*WHAT YOU WILL DO:*
Everything from the first line of the entries through the line containing "(** * Every" is to be retyped exactly, and nothing beyond it.

[Opening DATA SUPPLIED section]

Lemma table_world owner mine t' w :
  wok owner w -> table_ok t' -> keeps mine (lw_table w) t' ->
  (forall p id, named w p id -> lz_by_path t' !! p = Some id \/ safe w p) ->
  (forall id, mine = Some id -> id ∉ lw_jobs w) ->
  wok owner (set_table t' w) /\ evolves owner mine w (set_table t' w).
Proof.
  intros [W1 W2 W3 W4 W5 W6 W7 W8 W9 [W10 W11]] Ht [K1 K2 K3] Hun Hj. split.
  - split; cbn; try done.
    + intros path i p Hp Hm. destruct (W2 _ _ _ Hp Hm) as (Hn & e & He & Hpe).
      assert (lz_by_path t' !! path = Some (owner i)) as Hn' by (destruct (Hun _ _ Hn) as [|Hs]; [done|by destruct (Hs _ _ Hp Hm)]).
      split; [done|]. destruct (proj1 (to_path _ Ht _ _) Hn') as (e' & He' & _).
      destruct (K2 _ _ He') as (e0 & He0 & Hp0). exists e'. split; [done|]. congruence.
    + split; [done|]. intros id Hid. destruct (W11 _ Hid) as (e & He & Hf). apply (K3 _ _ He Hf).
      intros E. by apply (Hj id).
  - split; cbn; try done; eauto.
    + intros path i p Hp Hm Hs. by eapply Hs.
    + intros id (e & He & Hf) Hm. by apply (K3 _ _ He Hf).
Qed.

(** A section that ends no claim. *)
Lemma step_table w γ i u m fs t' :
  Inv w γ -> γ !! i = Some (u, Some (m, fs)) ->
  (forall owner, wok owner w -> holds owner w m fs ->
     table_ok t' /\ keeps None (lw_table w) t' /\ forall p id, named w p id -> lz_by_path t' !! p = Some id \/ safe w p) ->
  Inv (set_table t' w) (<[i := (u, Some (m, fs))]> γ).
Proof.
  intros HI Hi Hall. eapply (lazy_inv_step _ _ _ _ _ _ _ _ _ _ _ None HI Hi); [done|by eauto|].
  intros owner Hw Hh. destruct (Hall owner Hw Hh) as (Ht & Hk & Hn).
  destruct (table_world owner None t' w Hw Ht Hk Hn) as [Hw' Hev]; [done|]. split; [done|]. split; [done|].
  eapply claims_stable; [done|done|]. intros id c Hid. by split.
Qed.
(* ===== verification/LazyPrograms.v ===== *)
(** * Every program asks only for what it knows

    The downloads, the fills (on demand, in batches and from packs) and the operations of
    the mount, checked against the bookkeeping of [LazyInvariant.v]: a fill drops a mark
    only after the bytes it had served are all in place, and a mount operation reaches a
    file only after it has learned that its name leads to no placeholder. *)

From S2P Require Import Prelude ContentHash MountTypes Effects PayloadStore LazyTable LazyFill LazySystem LazyInvariant LazyRules LazyTasks.
From Stdlib Require Import ZArith Lia.

(** ** Checking a program step by step *)

Section Checks.
Context {H : HashCrates} (alg : VfsHashAlgorithm) (D : Z -> Prop).

Definition ok {R} (P : gmap Z Claim -> list Fact -> R -> Prop) (m : gmap Z Claim) (fs : list Fact) (p : Lazy R) : Prop :=
  okD alg D (lift P) (Some (m, fs)) p.

Lemma ok_ret {R} P m fs (r : R) : P m fs r -> ok P m fs (Ret r).
Proof. done. Qed.

Lemma ok_seq {A B} P Q m fs (p : Lazy A) (f : A -> Lazy B) :
  ok P m fs p -> (forall m' fs' a, P m' fs' a -> ok Q m' fs' (f a)) -> ok Q m fs (p ≫= f).
Proof.
  intros Hp Hf. eapply prog_ok_seq; [exact Hp|]. intros [[m' fs']|] a; [apply Hf|]. intros _. by apply okD_void.
Qed.

Lemma ok_try {A B} P Q m fs (p : Lazy (LResult A)) (f : A -> Lazy (LResult B)) :
  ok P m fs p -> (forall m' fs' a, P m' fs' (Ok a) -> ok Q m' fs' (f a)) ->
  (forall m' fs' x, P m' fs' (Err x) -> Q m' fs' (Err x)) -> ok Q m fs (try_bind p f).
Proof. intros Hp Hf He. eapply ok_seq; [done|]. intros m' fs' [a|x]; [apply Hf|apply He]. Qed.

Lemma ok_mono {R} (P Q : gmap Z Claim -> list Fact -> R -> Prop) m fs p :
  (forall m' fs' r, P m' fs' r -> Q m' fs' r) -> ok P m fs p -> ok Q m fs p.
Proof. intros HPQ. apply prog_ok_mono. intros [[m' fs']|] r; [apply HPQ|done]. Qed.

(** What an operation needs. *)
Definition may {A} (m : gmap Z Claim) (fs : list Fact) (e : LazyE A) : Prop :=
  lazy_pre alg false A (Some (m, fs)) e /\ takes_job e = false /\ forall id, effect_claim e = Some id -> D id.

Lemma ok_op {A R} P m fs (e : LazyE A) (k : A -> Lazy R) :
  may m fs e -> (forall a m' fs', lazy_upd A (Some (m, fs)) e a = Some (m', fs') -> ok P m' fs' (k a)) ->
  ok P m fs (Do e k).
Proof.
  intros Hp Hk. split; [exact Hp|]. intros a. specialize (Hk a).
  destruct (lazy_upd A (Some (m, fs)) e a) as [[m' fs']|]; [by apply Hk|by apply okD_void].
Qed.

Lemma ok_perform {A} P m fs (e : LazyE A) :
  may m fs e -> (forall a m' fs', lazy_upd A (Some (m, fs)) e a = Some (m', fs') -> P m' fs' a) -> ok P m fs (perform e).
Proof. intros Hp Hk. apply ok_op; [done|]. intros a m' fs' Hu. by apply ok_ret, Hk. Qed.

Lemma ok_then {A R} P m fs (e : LazyE A) (k : A -> Lazy R) :
  may m fs e -> (forall a m' fs', lazy_upd A (Some (m, fs)) e a = Some (m', fs') -> ok P m' fs' (k a)) ->
  ok P m fs (perform e ≫= k).
Proof. apply ok_op. Qed.

Lemma ok_try_then {A B} P m fs (e : LazyE (LResult A)) (k : A -> Lazy (LResult B)) :
  may m fs e ->
  (forall a m' fs', lazy_upd _ (Some (m, fs)) e (Ok a) = Some (m', fs') -> ok P m' fs' (k a)) ->
  (forall x m' fs', lazy_upd _ (Some (m, fs)) e (Err x) = Some (m', fs') -> P m' fs' (Err x)) ->
  ok P m fs (try_bind (perform e) k).
Proof. intros Hp Hk Hx. apply ok_then; [done|]. intros [a|x] m' fs' Hu; [by apply Hk|by apply Hx]. Qed.

(** Facts are never lost. *)
Lemma upd_grows {A} (e : LazyE A) a m fs m' fs' : lazy_upd A (Some (m, fs)) e a = Some (m', fs') -> fs ⊆ fs'.
Proof.
  assert (forall l : list Fact, fs ⊆ l ++ fs) as Hl by (intros l f Hf; apply elem_of_app; by right).
  destruct e; cbn; unfold move_claim; intros Hu; repeat case_match; simplify_eq; try done; try apply Hl; try apply (Hl [_]);
    match type of Hu with fmap _ ?x = _ => destruct x; [|done]; by simplify_eq/= end.
Qed.

Lemma ok_grows {R} P m fs (p : Lazy R) : ok P m fs p -> ok (fun m' fs' r => P m' fs' r /\ fs ⊆ fs') m fs p.
Proof.
  revert m fs. induction p as [r|A e k IH]; intros m fs; [by split|]. intros [Hp Hk]. split; [exact Hp|]. intros a.
  specialize (Hk a). destruct (lazy_upd A (Some (m, fs)) e a) as [[m' fs']|] eqn:Eu; [|by apply okD_void].
  eapply ok_mono; [|by apply IH]. intros m2 fs2 r [HP Hs]. split; [done|]. etrans; [by eapply upd_grows|done].
Qed.

(** Operations that change nothing a task knows. *)
Definition quiet {A} (e : LazyE A) : bool :=
  match e with
  | Schedule | TbNamesWithin _ | TbRetryFailed | BkRead _ _ _ | BkSetTimes _ | BkSync _ | BkSyncAll | BkDirectories _
  | Rest _ | Asks _ => true
  | _ => false
  end.

Lemma quiet_spec {A} (e : LazyE A) m fs : quiet e = true -> may m fs e /\ forall a, lazy_upd A (Some (m, fs)) e a = Some (m, fs).
Proof. by destruct e. Qed.

Lemma ok_quiet {A R} P m fs (e : LazyE A) (k : A -> Lazy R) :
  quiet e = true -> (forall a, ok P m fs (k a)) -> ok P m fs (perform e ≫= k).
Proof.
  intros Hq Hk. destruct (quiet_spec e m fs Hq) as [Hp Hu]. apply ok_then; [done|]. intros a m' fs'. rewrite Hu. by intros [= <- <-].
Qed.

[Closing DATA SUPPLIED section]

*RESPONSE TO THE EXERCISE:*
Lemma table_world owner mine t' w :
  wok owner w -> table_ok t' -> keeps mine (lw_table w) t' ->
  (forall p id, named w p id -> lz_by_path t' !! p = Some id \/ safe w p) ->
  (forall id, mine = Some id -> id ∉ lw_jobs w) ->
  wok owner (set_table t' w) /\ evolves owner mine w (set_table t' w).
Proof.
  intros [W1 W2 W3 W4 W5 W6 W7 W8 W9 [W10 W11]] Ht [K1 K2 K3] Hun Hj. split.
  - split; cbn; try done.
    + intros path i p Hp Hm. destruct (W2 _ _ _ Hp Hm) as (Hn & e & He & Hpe).
      assert (lz_by_path t' !! path = Some (owner i)) as Hn' by (destruct (Hun _ _ Hn) as [|Hs]; [done|by destruct (Hs _ _ Hp Hm)]).
      split; [done|]. destruct (proj1 (to_path _ Ht _ _) Hn') as (e' & He' & _).
      destruct (K2 _ _ He') as (e0 & He0 & Hp0). exists e'. split; [done|]. congruence.
    + split; [done|]. intros id Hid. destruct (W11 _ Hid) as (e & He & Hf). apply (K3 _ _ He Hf).
      intros E. by apply (Hj id).
  - split; cbn; try done; eauto.
    + intros path i p Hp Hm Hs. by eapply Hs.
    + intros id (e & He & Hf) Hm. by apply (K3 _ _ He Hf).
Qed.

(** A section that ends no claim. *)
Lemma step_table w γ i u m fs t' :
  Inv w γ -> γ !! i = Some (u, Some (m, fs)) ->
  (forall owner, wok owner w -> holds owner w m fs ->
     table_ok t' /\ keeps None (lw_table w) t' /\ forall p id, named w p id -> lz_by_path t' !! p = Some id \/ safe w p) ->
  Inv (set_table t' w) (<[i := (u, Some (m, fs))]> γ).
Proof.
  intros HI Hi Hall. eapply (lazy_inv_step _ _ _ _ _ _ _ _ _ _ _ None HI Hi); [done|by eauto|].
  intros owner Hw Hh. destruct (Hall owner Hw Hh) as (Ht & Hk & Hn).
  destruct (table_world owner None t' w Hw Ht Hk Hn) as [Hw' Hev]; [done|]. split; [done|]. split; [done|].
  eapply claims_stable; [done|done|]. intros id c Hid. by split.
Qed.
(* ===== verification/LazyPrograms.v ===== *)
(** * Every program asks only for what it knows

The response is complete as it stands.